PROVIDED RECORDS –

(* ===== verification/Torrent.v ===== *)
(** * A torrent of the pool

    [Torrent] of src/src/peer/torrent.rs and [TorrentConfig] of
    src/src/peer/builder.rs. *)

From S2P Require Import Prelude Crates Util Message MetaInfo Block Peer DiskError PieceBuffer.
From S2P Require Import PieceHandler Events.
Local Open Scope Z_scope.

(** ** src/src/peer/builder.rs *)

Record TorrentConfig (BV : Type) := mkTorrentConfig {
  cfg_info_hash : ShaHash;
  cfg_state : TorrentState;
  cfg_bitfield : BitField BV;
  cfg_piece_length : Z;
  cfg_last_piece_length : Z;
  cfg_seed_leech : SeedLeechConfig;
}.
Arguments mkTorrentConfig {BV}.
Arguments cfg_info_hash {BV}.
Arguments cfg_state {BV}.
Arguments cfg_bitfield {BV}.
Arguments cfg_piece_length {BV}.
Arguments cfg_last_piece_length {BV}.
Arguments cfg_seed_leech {BV}.

Record TorrentConfigBuilder (BV : Type) := mkTorrentConfigBuilder {
  bld_state : option TorrentState;
  bld_bitfield : option (BitField BV);
  bld_info_hash : option ShaHash;
  bld_piece_length : option Z;
  bld_last_piece_length : option Z;
}.
Arguments mkTorrentConfigBuilder {BV}.
Arguments bld_state {BV}.
Arguments bld_bitfield {BV}.
Arguments bld_info_hash {BV}.
Arguments bld_piece_length {BV}.
Arguments bld_last_piece_length {BV}.

Section Builder.
Context `{BitVec BV} `{Sha1 Hasher} `{Profile}.
Implicit Types b : TorrentConfigBuilder BV.

Definition TorrentConfigBuilder_default : TorrentConfigBuilder BV :=
  mkTorrentConfigBuilder None None None None None.

Definition builder_state b (state : TorrentState) : TorrentConfigBuilder BV :=
  mkTorrentConfigBuilder (Some state) (bld_bitfield b) (bld_info_hash b) (bld_piece_length b)
    (bld_last_piece_length b).
Definition builder_bitfield b (bitfield : BitField BV) : TorrentConfigBuilder BV :=
  mkTorrentConfigBuilder (bld_state b) (Some bitfield) (bld_info_hash b) (bld_piece_length b)
    (bld_last_piece_length b).
Definition builder_info_hash b (info_hash : ShaHash) : TorrentConfigBuilder BV :=
  mkTorrentConfigBuilder (bld_state b) (bld_bitfield b) (Some info_hash) (bld_piece_length b)
    (bld_last_piece_length b).
Definition builder_piece_length b (piece_length : Z) : TorrentConfigBuilder BV :=
  mkTorrentConfigBuilder (bld_state b) (bld_bitfield b) (bld_info_hash b) (Some piece_length)
    (bld_last_piece_length b).
Definition builder_last_piece_length b (last_piece_length : Z) : TorrentConfigBuilder BV :=
  mkTorrentConfigBuilder (bld_state b) (bld_bitfield b) (bld_info_hash b) (bld_piece_length b)
    (Some last_piece_length).

(** [build]: the first field that is not set is the error. *)
Definition builder_build b (seed_leech : SeedLeechConfig) : result (TorrentConfig BV) string :=
  let state := default TorrentState_default (bld_state b) in
  match bld_bitfield b with
  | None => Err "field bitfield must be? initialized."
  | Some bitfield =>
  match bld_info_hash b with
  | None => Err "field info_hash must be initialized."
  | Some info_hash =>
  match bld_piece_length b with
  | None => Err "field piece_length? must be initialized."
  | Some piece_length =>
  match bld_last_piece_length b with
  | None => Err "field? last_piece_length must be initialized."
  | Some last_piece_length =>
      Ok {| cfg_state := state;
            cfg_bitfield := bitfield;
            cfg_info_hash := info_hash;
            cfg_piece_length := piece_length;
            cfg_last_piece_length := last_piece_length;
            cfg_seed_leech := seed_leech |}
  end end end end.

Definition builder_into_seed b : result (TorrentConfig BV) string := builder_build b SeedOnly.
Definition builder_into_leech b : result (TorrentConfig BV) string :=
  builder_build b SeedAndLeech.

(** [Result::unwrap] *)
Definition unwrap_result {A E} (r : result A E) : outcome A :=
  match r with Ok a => Ret a | Err _ => Panic end.

(** [TorrentConfig::new_leech] *)
Definition TorrentConfig_new_leech (torrent : MetaInfo Hasher) (state : TorrentState) :
    outcome (TorrentConfig BV) :=
  let b := builder_info_hash TorrentConfigBuilder_default (MetaInfo_sha_hash torrent) in
  let b := builder_bitfield b (BitField_new_all_clear (length (pieces (info torrent)))) in
  let b := builder_state b state in
  let b := builder_piece_length b (piece_length (info torrent)) in
  last ← last_piece_length (info torrent);
  let b := builder_last_piece_length b last in
  unwrap_result (builder_into_leech b).

(** [TorrentConfig::new_seed] *)
Definition TorrentConfig_new_seed (torrent : MetaInfo Hasher) (state : TorrentState) :
    outcome (TorrentConfig BV) :=
  let b := builder_info_hash TorrentConfigBuilder_default (MetaInfo_sha_hash torrent) in
  let b := builder_bitfield b (BitField_new_all_set (length (pieces (info torrent)))) in
  let b := builder_state b state in
  let b := builder_piece_length b (piece_length (info torrent)) in
  last ← last_piece_length (info torrent);
  let b := builder_last_piece_length b last in
  unwrap_result (builder_into_seed b).
End Builder.

(** ** Data *)

Record Torrent (PeerId BV Instant : Type) `{Countable PeerId} := mkTorrent {
  (** The unique ID of the Torrent. *)
  torrent_id : TorrentId;
  (** the info hash of the torrent file *)
  torrent_info_hash : ShaHash;
  (** The peer iterator that drives the torrent's piece state. *)
  piece_handler : TorrentPieceHandler PeerId BV Instant;
  (** The instant when the torrent was created. *)
  created : Instant;
  (** The state of how the torrent should send/receive blocks *)
  seed_leech : SeedLeechConfig;
  (** State of torrent's capability to download/upload *)
  torrent_state : TorrentState;
}.
Arguments mkTorrent {PeerId BV Instant _ _}.
Arguments torrent_id {PeerId BV Instant _ _}.
Arguments torrent_info_hash {PeerId BV Instant _ _}.
Arguments piece_handler {PeerId BV Instant _ _}.
Arguments created {PeerId BV Instant _ _}.
Arguments seed_leech {PeerId BV Instant _ _}.
Arguments torrent_state {PeerId BV Instant _ _}.

(** [TorrentPoolState]; a torrent that waits is given by its id. *)
Inductive TorrentPoolState (PeerId Hasher : Type) :=
| TPS_Idle
| TPS_Waiting (torrent : TorrentId)
| TPS_PieceReady (res : result (TorrentId * Block) (TorrentError Hasher))
| TPS_Finished (torrent : TorrentId)
| TPS_KeepAlive (torrent : TorrentId) (peer : PeerId)
| TPS_Timeout (torrent : TorrentId) (peer : PeerId)
| TPS_NextBlock (next : NextBlock PeerId).
Arguments TPS_Idle {PeerId Hasher}.
Arguments TPS_Waiting {PeerId Hasher}.
Arguments TPS_PieceReady {PeerId Hasher}.
Arguments TPS_Finished {PeerId Hasher}.
Arguments TPS_KeepAlive {PeerId Hasher}.
Arguments TPS_Timeout {PeerId Hasher}.
Arguments TPS_NextBlock {PeerId Hasher}.

(** ** Operations *)

Section Torrent.
Context `{Countable PeerId} `{BitVec BV} `{Clock Instant} `{Profile}.
Context `{!MapOrder PeerId (BitTorrentPeer BV Instant)}.
Implicit Types t : Torrent PeerId BV Instant.

Definition with_piece_handler h t : Torrent PeerId BV Instant :=
  mkTorrent (torrent_id t) (torrent_info_hash t) h (created t) (seed_leech t) (torrent_state t).
Definition with_seed_leech c t : Torrent PeerId BV Instant :=
  mkTorrent (torrent_id t) (torrent_info_hash t) (piece_handler t) (created t) c
    (torrent_state t).

(** An operation of the piece handler *)
Definition on_handler {A} t (r : TorrentPieceHandler PeerId BV Instant * A) :
    Torrent PeerId BV Instant * A :=
  (with_piece_handler r.1 t, r.2).

(** [Torrent::new]; [now] is the instant the torrent is created. *)
Definition Torrent_new (now : Instant) (id : TorrentId) (info_hash : ShaHash)
    (piece_handler : TorrentPieceHandler PeerId BV Instant) (seed_leech : SeedLeechConfig)
    (state : TorrentState) : Torrent PeerId BV Instant :=
  mkTorrent id info_hash piece_handler now seed_leech state.

Definition Torrent_iter_peer_ids t : list PeerId := (map_iter (peers (piece_handler t))).*1.
Definition Torrent_iter_peers t : list (BitTorrentPeer BV Instant) :=
  (map_iter (peers (piece_handler t))).*2.

Definition Torrent_remove_peer t (peer_id : PeerId) :
    Torrent PeerId BV Instant * option (BitTorrentPeer BV Instant) :=
  on_handler t (th_remove_peer (piece_handler t) peer_id).

Definition Torrent_add_block t (peer_id : PeerId) (block : Block) :
    Torrent PeerId BV Instant * result BlockMetadata (BlockErr PeerId) :=
  on_handler t (th_add_block (piece_handler t) peer_id block).

Definition Torrent_set_piece t (piece_index : nat) :
    Torrent PeerId BV Instant * result unit unit :=
  on_handler t (set_piece (piece_handler t) piece_index).

Definition Torrent_bitfield t : BitField BV := th_bitfield (piece_handler t).

(** The loop of [poll] over the peers: the first one that the client or the
    peer itself kept waiting. *)
Fixpoint first_timeout (now : Instant) (l : list (PeerId * BitTorrentPeer BV Instant)) :
    option (PeerId * BitTorrentPeer BV Instant * bool) :=
  match l with
  | [] => None
  | (id, peer) :: l' =>
      if is_client_timeout peer now then Some (id, peer, true)
      else if is_remote_timeout peer now then Some (id, peer, false)
      else first_timeout now l'
  end.

(** [Torrent::poll]; [now'] is the instant of the heartbeat that is sent. *)
Definition Torrent_poll {Hasher} (shuffle : list nat -> list nat) (now' now : Instant) t :
    outcome (Torrent PeerId BV Instant * TorrentPoolState PeerId Hasher) :=
  match first_timeout now (map_iter (peers (piece_handler t))) with
  | Some (id, peer, true) =>
      Ret (with_piece_handler
             (set_peer id (with_client_heartbeat now' peer) (piece_handler t)) t,
           TPS_KeepAlive (torrent_id t) id)
  | Some (id, _, false) => Ret (t, TPS_Timeout (torrent_id t) id)
  | None =>
      '(h, s) ← th_poll shuffle (piece_handler t);
      let t := with_piece_handler h t in
      match s with
      | TPH_WaitingPeers => Ret (t, TPS_Waiting (torrent_id t))
      | TPH_LeechBlock (Some block) => Ret (t, TPS_NextBlock block)
      | TPH_LeechBlock None => Ret (t, TPS_Waiting (torrent_id t))
      | TPH_PieceFinished res =>
          Ret (t, TPS_PieceReady (result_map (fun x => (torrent_id t, x)) res))
      | TPH_Finished => Ret (with_seed_leech SeedOnly t, TPS_Finished (torrent_id t))
      | TPH_Endgame => Panic
      | TPH_Seed => Ret (t, TPS_Idle)
      end
  end.

Definition Torrent_on_keep_alive_by_remote t (peer_id : PeerId) (heartbeat : Instant) :
    Torrent PeerId BV Instant * option Instant :=
  match get_peer (piece_handler t) peer_id with
  | Some peer =>
      (with_piece_handler
         (set_peer peer_id (with_remote_heartbeat heartbeat peer) (piece_handler t)) t,
       Some (remote_heartbeat peer))
  | None => (t, None)
  end.

Definition Torrent_on_keep_alive_by_client t (peer_id : PeerId) (heartbeat : Instant) :
    Torrent PeerId BV Instant * option Instant :=
  match get_peer (piece_handler t) peer_id with
  | Some peer =>
      (with_piece_handler
         (set_peer peer_id (with_client_heartbeat heartbeat peer) (piece_handler t)) t,
       Some (client_heartbeat peer))
  | None => (t, None)
  end.

Definition Torrent_on_choked_by_remote t (peer_id : PeerId) :
    Torrent PeerId BV Instant * option ChokeType :=
  on_handler t (set_choke_on_remote (piece_handler t) peer_id Choked).
Definition Torrent_on_unchoked_by_remote t (peer_id : PeerId) :
    Torrent PeerId BV Instant * option ChokeType :=
  on_handler t (set_choke_on_remote (piece_handler t) peer_id UnChoked).
Definition Torrent_on_choke_by_remote t (peer_id : PeerId) (choke : ChokeType) :
    Torrent PeerId BV Instant * option ChokeType :=
  match choke with
  | Choked => Torrent_on_choked_by_remote t peer_id
  | UnChoked => Torrent_on_unchoked_by_remote t peer_id
  end.

Definition Torrent_on_remote_interested t (peer_id : PeerId) :
    Torrent PeerId BV Instant * option InterestType :=
  on_handler t (set_interest_on_remote (piece_handler t) peer_id Interested).
Definition Torrent_on_remote_not_interested t (peer_id : PeerId) :
    Torrent PeerId BV Instant * option InterestType :=
  on_handler t (set_interest_on_remote (piece_handler t) peer_id NotInterested).
Definition Torrent_set_client_interest t (peer_id : PeerId) (interest : InterestType) :
    Torrent PeerId BV Instant * option InterestType :=
  on_handler t (set_client_interest (piece_handler t) peer_id interest).

Definition Torrent_set_choke_for_remote t (peer_id : PeerId) (choke : ChokeType) :
    Torrent PeerId BV Instant * option ChokeType :=
  match peers (piece_handler t) !! peer_id with
  | Some peer =>
      (with_piece_handler
         (set_peer peer_id (with_client_choke choke peer) (piece_handler t)) t,
       Some (client_choke peer))
  | None => (t, None)
  end.
Definition Torrent_unchoke_remote t (peer : PeerId) :
    Torrent PeerId BV Instant * option ChokeType := Torrent_set_choke_for_remote t peer UnChoked.
Definition Torrent_choke_remote t (peer : PeerId) :
    Torrent PeerId BV Instant * option ChokeType := Torrent_set_choke_for_remote t peer Choked.

Definition Torrent_on_remote_have t (peer_id : PeerId) (piece_index : nat) :
    Torrent PeerId BV Instant * option bool :=
  match get_peer (piece_handler t) peer_id with
  | Some peer =>
      let '(peer, r) := add_piece peer piece_index in
      (with_piece_handler (set_peer peer_id peer (piece_handler t)) t, r)
  | None => (t, None)
  end.

Definition can_seed_piece_to t (peer_id : PeerId) (piece_index : nat) : bool :=
  match get_peer (piece_handler t) peer_id with
  | Some peer =>
      th_has_piece (piece_handler t) piece_index && remote_can_leech peer &&
      is_ready_to_seed_block (piece_handler t) peer_id
  | None => false
  end.

Definition can_leech_piece_from t (peer_id : PeerId) (piece_index : nat) : bool :=
  match get_peer (piece_handler t) peer_id with
  | Some peer => remote_can_seed_piece peer piece_index
  | None => false
  end.

Definition contains_peer t (peer_id : PeerId) : bool :=
  bool_decide (is_Some (peers (piece_handler t) !! peer_id)).

Definition Torrent_is_active t : bool := TorrentState_is_active (torrent_state t).
Definition Torrent_is_paused t : bool := TorrentState_is_paused (torrent_state t).
Definition Torrent_is_stopped t : bool := TorrentState_is_stopped (torrent_state t).
End Torrent.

WHAT THE EXERCISE ASKS – In the entries above, one line contains "Ret (t, TPS_PieceReady" and another contains "Some (client_heartbeat peer))". Reproduce exactly those two lines and the lines between them, nothing else.

RESPONSE AREA –
          Ret (t, TPS_PieceReady (result_map (fun x => (torrent_id t, x)) res))
      | TPH_Finished => Ret (with_seed_leech SeedOnly t, TPS_Finished (torrent_id t))
      | TPH_Endgame => Panic
      | TPH_Seed => Ret (t, TPS_Idle)
      end
  end.

Definition Torrent_on_keep_alive_by_remote t (peer_id : PeerId) (heartbeat : Instant) :
    Torrent PeerId BV Instant * option Instant :=
  match get_peer (piece_handler t) peer_id with
  | Some peer =>
      (with_piece_handler
         (set_peer peer_id (with_remote_heartbeat heartbeat peer) (piece_handler t)) t,
       Some (remote_heartbeat peer))
  | None => (t, None)
  end.

Definition Torrent_on_keep_alive_by_client t (peer_id : PeerId) (heartbeat : Instant) :
    Torrent PeerId BV Instant * option Instant :=
  match get_peer (piece_handler t) peer_id with
  | Some peer =>
      (with_piece_handler
         (set_peer peer_id (with_client_heartbeat heartbeat peer) (piece_handler t)) t,
       Some (client_heartbeat peer))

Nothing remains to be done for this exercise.